**DATA PROVIDED:**
Lemma multiply_past_end a b : a <> [] -> length a = length b -> bigint_multiply_raw a b [] = None.
Proof.
  intros Ha L. unfold bigint_multiply_raw. enough (mul_rows a b (replicate (2 * length a) 0 ++ []) = None) as -> by done.
  assert (b <> []) as Hb by (destruct a, b; done).
  assert (length (replicate (2 * length a) 0 ++ []) = (length a + length b)%nat) as Lm
    by (rewrite length_app, length_replicate; cbn; lia).
  clear L. revert Lm. generalize (replicate (2 * length a) 0 ++ []). induction a as [|x a IH]; intros mem Lm; [done|].
  cbn. destruct (mul_row x b mem) as [[|m mem1]|] eqn:E1; [done| |done].
  pose proof (mul_row_length _ _ _ _ E1) as L1. cbn in *. destruct a as [|y a].
  - by rewrite mul_row_short in E1 by (done || (cbn in *; lia)).
  - rewrite IH; [done|done|cbn in *; lia].
Qed.

(** ** Reduction. *)

Lemma rol_spec v : limbs v -> 2 * bval v < cap (length v) ->
  bval (bigint_rol_raw v) = 2 * bval v /\ limbs (bigint_rol_raw v) /\ length (bigint_rol_raw v) = length v.
Proof.
  intros Hv B. pose proof (bval_range v Hv). unfold bigint_rol_raw. rewrite rcl_loop_spec by (done || lia).
  rewrite Z.add_0_r, Z.mod_small by lia. by pose proof (rcl_loop_limbs 0 v).
Qed.

Lemma rol_times_spec n v : limbs v -> bval v * 2 ^ Z.of_nat n < cap (length v) ->
  bval (rol_times n v) = bval v * 2 ^ Z.of_nat n /\ limbs (rol_times n v) /\ length (rol_times n v) = length v.
Proof.
  revert v. induction n as [|n IH]; intros v Hv B; cbn [rol_times]; [splits; [cbn; lia|done|done]|].
  rewrite Nat2Z.inj_succ, Z.pow_succ_r in * by lia. pose proof (bval_range v Hv).
  pose proof (Z.pow_pos_nonneg 2 (Z.of_nat n)).
  destruct (rol_spec v Hv) as (V & Hr & L); [nia|].
  destruct (IH (bigint_rol_raw v)) as (V' & Hr' & L'); [done|rewrite V, L; nia|].
  rewrite V', V, L', L. splits; [lia|done|done].
Qed.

**DESCRIPTION OF THE TASK:** Across the material, how many lines contain "rewrite"? The reply must be that number and nothing else.

**SOLUTION BELOW:** 8